Contou-me suas lembranças, marcadas a ferro e fogo. Por exemplo, quando o marido aposentou-se e não lhe disse nada, passando a ficar constantemente em casa. Criou coragem e um dia perguntou pra ele se tinha se aposentado. Ele apenas respondeu que sim. Ela apenas disse "tá bom!".
Sujeitou-se a diversas humilhações; ao ponto de, com filhos ainda pequenos, ter de encarar aquele homem com duas, três amantes. Chegou a levar uma delas em sua casa e exigir que cozinhasse para ambos. E após o almoço, os dois contaram que aquela mulher, a tal fulana que comia de sua comida, era uma das tais amantes; com o objetivo de mostrar para ela que era uma boba.
Segundo Dona Cotinha, a ela, cabia o silêncio por respeito aos filhos. O marido, ele, descaradamente, falava de suas aventuras. Suportou. Dependia dele, nunca tinha trabalhado fora, sempre fora uma simples dona de casa, domesticada!
A crise entre marido e mulher chegou a tal ponto que ele cruelmente jogou-lhe que "ela não era mulher para ele". Saiu de casa. Não se separaram oficialmente, o marido continuou a ser o provedor daquela família.
Os filhos cresceram e cada qual foi viver sua história; mas Dona Cotinha fazia questão de frisar que suas filhas eram muito boas para ela; já os filhos meio largados, deixavam-na sozinha... Gostava deles assim mesmo! Enfatizando que nunca tinha reclamado um "a" do pai deles, pois os filhos devem respeito ao pai.
O marido de Dona Cotinha voltou ao lar depois que problemas graves de saúde começaram a povoar sua vida. Pediu perdão a ela; "_ Perdoei, fazer o quê?", disse, dando de ombros.

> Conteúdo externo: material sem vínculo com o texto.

(* ===== verification/BackupCipher.v ===== *)
(** * BackupCipher: decrypting a backup file as it is read
    (rust/message-backup/src/frame/{block_stream,cbc,unpad,aes_read,mac_read}.rs)

    A tower of adaptors: bytes are collected into blocks, the blocks are decrypted,
    the last one is unpadded, and the stream of blocks is read as bytes again.  The
    definitions come first.  Then each adaptor is shown to keep the promise of its
    class, and, together, reading through the tower, with any buffers and however
    the bytes arrive, to give what decrypting everything at once gives. *)

From S2P Require Import Prelude Types Primitives IncrementalMac AsyncIo.

Open Scope string_scope.
Open Scope list_scope.
Open Scope Z_scope.

(** ** Parameters *)

(** [cbc::Decryptor<Aes256>], one block at a time, and the unpadding of PKCS#7. *)
Class CbcDecryptor := {
  Decryptor : Type;
  decryptor_new : array 32 -> array 16 -> Decryptor;
  decrypt_block_mut : array 16 -> Decryptor -> array 16 * Decryptor;
  pkcs7_unpad : array 16 -> option bytes
}.

Fixpoint decrypt_blocks `{CbcDecryptor} (bs : list (array 16)) (d : Decryptor) : list (array 16) :=
  match bs with
  | [] => []
  | b :: bs => let '(b, d) := decrypt_block_mut b d in b :: decrypt_blocks bs d
  end.

(** Decrypting at once is decrypting block by block and unpadding the last. *)
Class CbcDecryptorLaws {P : Primitives} `{CbcDecryptor} := {
  cbc_one_shot : forall k iv bs b,
    match decrypt_blocks (bs ++ [b]) (decryptor_new k iv) with
    | [] => False
    | d :: ds => aes256_cbc_pkcs7_decrypt k iv (concat (arr <$> bs ++ [b])) =
        (tail ← pkcs7_unpad (List.last ds d); Some (concat (arr <$> removelast (d :: ds)) ++ tail))
    end;
  (** Not a positive number of blocks. *)
  cbc_ragged : forall k iv c, (c = [] \/ (length c mod 16 <> 0)%nat) -> aes256_cbc_pkcs7_decrypt k iv c = None
}.
(* ===== verification/BackupFrame.v ===== *)
(** * BackupFrame: opening a backup file

    The definitions, and the theorems on reading frames, metadata and whole files. *)

From S2P Require Import Prelude Types Primitives IncrementalMac AccountKeys AsyncIo BackupCipher.

(** ** The layers of a backup file
    (rust/message-backup/src/{parse,frame}.rs, frame/{forward_secrecy,reader_factory}.rs)

    A file is an optional block of unencrypted metadata, a ciphertext of compressed
    and length-delimited frames, and the MAC of the ciphertext.  It is read twice:
    once to check the MAC, once to decrypt while computing the MAC again. *)
Open Scope string_scope.
Open Scope list_scope.
Open Scope Z_scope.

(** ** Parameters *)

(** futures' [AsyncReadExt::read_exact], and [io::copy] into a sink. *)
Class AsyncReadExt := {
  read_exact : forall {R} `{AsyncRead R, Progress R}, nat -> M R IoError bytes;
  copy_to_sink : forall {R} `{AsyncRead R, Progress R}, M R IoError nat
}.
Class AsyncReadExtLaws `{AsyncReadExt} := {
  read_exact_law : forall {R} `{ReaderLaws R} n (r : R), rd_wf r ->
    match read_exact n r with
    | (Ok l, r') => (n <= length (content r))%nat /\ l = take n (content r) /\ polls r l r'
    | (Err e, _) => (length (content r) < n)%nat /\ e = default UnexpectedEof (ending r)
    | (Panic, _) => False
    end;
  copy_law : forall {R} `{ReaderLaws R} (r : R), rd_wf r ->
    match copy_to_sink r with
    | (Ok n, r') => ending r = None /\ n = length (content r) /\ polls r (content r) r'
    | (Err e, _) => ending r = Some e
    | (Panic, _) => False
    end
}.

(** futures' [Take<R>] and [Chain<Cursor<&[u8]>, R>]; [inner] is the reader that they
    borrow or own. *)
Class Adaptors := {
  Take : Type -> Type;
  take_new : forall {R}, R -> nat -> Take R;
  take_inner : forall {R}, Take R -> R;
  take_read :: forall {R} `{AsyncRead R}, AsyncRead (Take R);
  take_progress :: forall {R} `{Progress R}, Progress (Take R);
  Chain : Type -> Type;
  chain_new : forall {R}, bytes -> R -> Chain R;
  chain_inner : forall {R}, Chain R -> R;
  chain_read :: forall {R} `{AsyncRead R}, AsyncRead (Chain R);
  chain_progress :: forall {R} `{Progress R}, Progress (Chain R)
}.
Class AdaptorLaws `{Adaptors} := {
  take_laws :: forall {R} `{ReaderLaws R}, ReaderLaws (Take R);
  take_new_law : forall {R} `{ReaderLaws R} (r : R) n, rd_wf r ->
    rd_wf (take_new r n) /\ content (take_new r n) = take n (content r) /\
    ending (take_new r n) = (if (n <=? length (content r))%nat then None else ending r) /\ take_inner (take_new r n) = r;
  take_polls : forall {R} `{ReaderLaws R} (t t' : Take R) l, rd_wf t -> polls t l t' -> polls (take_inner t) l (take_inner t');
  chain_laws :: forall {R} `{ReaderLaws R}, ReaderLaws (Chain R);
  chain_new_law : forall {R} `{ReaderLaws R} (r : R) l, rd_wf r ->
    rd_wf (chain_new l r) /\ content (chain_new l r) = l ++ content r /\ ending (chain_new l r) = ending r /\
    chain_inner (chain_new l r) = r;
  (** The second reader is polled after the end of the first. *)
  chain_polls : forall {R} `{ReaderLaws R} (r : R) l l' (c' : Chain R), rd_wf r -> polls (chain_new l r) (l ++ l') c' ->
    polls r l' (chain_inner c')
}.

(** [GzipDecoder<BufReader<R>>]. *)
Class Gunzips := {
  Gunzip : Type -> Type;
  gunzip_new : forall {R}, R -> Gunzip R;
  gunzip_into_inner : forall {R}, Gunzip R -> R;
  gunzip_read :: forall {R} `{AsyncRead R}, AsyncRead (Gunzip R);
  gunzip_progress :: forall {R} `{Progress R}, Progress (Gunzip R)
}.
(** [gunzip]: what a compressed input and the way it ends decompress to. *)
Class GunzipLaws `{Gunzips} := {
  gunzip : bytes -> option IoError -> bytes * option IoError;
  gunzip_laws :: forall {R} `{ReaderLaws R}, ReaderLaws (Gunzip R);
  gunzip_new_law : forall {R} `{ReaderLaws R} (r : R), rd_wf r ->
    rd_wf (gunzip_new r) /\ (content (gunzip_new r), ending (gunzip_new r)) = gunzip (content r) (ending r) /\
    gunzip_into_inner (gunzip_new r) = r;
  gunzip_world : forall {R} `{AsyncRead R} (Q : R -> Prop),
    (forall n r, (0 < n)%nat -> Q r -> Q (poll_read n r).2) ->
    forall n (g : Gunzip R), (0 < n)%nat -> Q (gunzip_into_inner g) -> Q (gunzip_into_inner (poll_read n g).2)
}.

Concluiu com seus botões "Eu é que não preciso pedir perdão a ninguém, não dou motivos". No final, o marido reconheceu que só podia contar mesmo é com a família.
Dona Cotinha seguiu sua vida sem tornar a se casar. Na ponta de seus saltos altos, disse: "Homem dá muito trabalho e os que se encontra por aí, querem é uma doméstica para cozinhar, lavar e passar. Eu quero alguém que cuide de mim!".
Continuando nossa conversa, disse toda coquete, que apesar das poucas letras, procurava saber das coisas, pois não se pode ficar boba "nesse mundo de Meu Deus". "Sou esperta, com meus sessenta e nove anos de idade não fico parada esperando as coisas acontecerem. No meu canto, crio galinha, porco, cuido da horta, dou o meu jeito".
Com a venda dos produtos e com sua aposentadoria minguada, Dona Cotinha vive a vida sempre ativa, não é de ficar parada, não!
Foi com jeito sapeca que ela se despediu de mim... Que eu saiba envelhecer como Dona Cotinha!